The final office exercise is to stretch your lower back and neck and do some ankle flexion. You know how when you get up and you can barely walk because you're so stiff from sitting for too long? Just one minute of stretching at your desk can make a difference. People who haven't taken yoga or pilates or done concentrated stretches think stretching is not useful. It is. But do it with intention.
Neck first. Stretching your head, look over to the left gently. Use your hand to push your chin over for a deeper stretch. Take three deep breaths. Feel your tendons let go on the side of your neck. Then slowly take your chin to the right and repeat, taking three breaths on the other side.
Then take your hands on top of your head and gently push your head down so your chin is touching the top of your sternum. Feel the trapezius muscles below your neck. Take six deep breaths. Then lean your head to the back for six breaths.

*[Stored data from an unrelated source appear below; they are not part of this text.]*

(** X6.  With [max_terms <= 0] the body of the loop is never run: a call
    that reaches the series returns [exp(alpha * log(A)) * (1 + 0j)] and
    reports [terms_used = 1]; it warns of the missing convergence when
    [abs(1 + 0j) >= tol * abs(1 + 0j)]. *)
Theorem empty_budget (x y alpha A z : complex) (abs_z abs_one : float) :
  let budget := effective_max max_terms abs_z boundary_threshold in
  (max_terms <= 0)%Z ->
  edge_case x y alpha = false ->
  preconditioned x y A z ->
  PyComplex.abs z = Ok abs_z ->
  PyFloat.gt abs_z boundary_threshold = false ->
  PyComplex.abs PyComplex.one = Ok abs_one ->
  evaluate x y alpha
  = (if PyFloat.ge abs_one (tol * abs_one)
     then [NoConvergence budget abs_z abs_one] else [],
     lift (l <- cmath_log A ;;
           A_power <- cmath_exp (PyComplex.prod alpha l) ;;
           Ok (PyComplex.prod A_power PyComplex.one,
               if return_info then
                 Some (Info.mk 1 false (Some z) None (Some abs_one)
                         (Some (PyFloat.lt abs_one (tol * abs_one)))
                         (Some A))
               else None))%result).
Proof.
  intros budget Hmax He Hp Hz Hgt Hone.
  assert (Hb : (budget <= 0)%Z).
  { unfold budget, effective_max. destruct (PyFloat.lt _ abs_z && _); lia. }
  assert (Hloop : series_loop (series_fuel budget) alpha z tol budget
                    PyComplex.one PyComplex.one 1
                  = Ok (PyComplex.one, PyComplex.one, 1%Z)).
  { unfold series_fuel. cbn [series_loop].
    assert (Hk : (1 <=? budget)%Z = false) by (apply Z.leb_gt; lia).
    now rewrite Hk. }
  rewrite (series_eval tol max_terms boundary_threshold return_info
             x y alpha A z abs_z He Hp Hz Hgt).
  rewrite (series_stage_eval tol max_terms boundary_threshold alpha A z
             return_info abs_z _ _ _ abs_one abs_one Hz Hloop Hone Hone).
  fold budget.
  assert (Hk : (budget <=? 1)%Z = true) by (apply Z.leb_le; lia).
  rewrite Hk. cbn [andb]. f_equal.
  rewrite <- lift_log_exp.
  destruct (log_exp alpha A); reflexivity.
Qed.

Now to stretch your lower back. Use the side and back of your chair to pull your torso around to the left side towards the chair and take six deep breaths. On the inhale, pull your torso over more. On the exhale, reach your body higher. Then turn to the other side, again for six deep breaths.
Finally, we do ankle turns. We also do these on airplanes because the blood goes down to your feet if you just sit there. So put your legs up and rotate your ankles to the right, then rotate to left a few times. This just opens your ankle joint. And it feels good.
Everybody wants a massage at the end of the day and that's what you'll feel like after stretching. It sounds simple, but just do it once a day and you'll wonder why you havn't been doing it all along.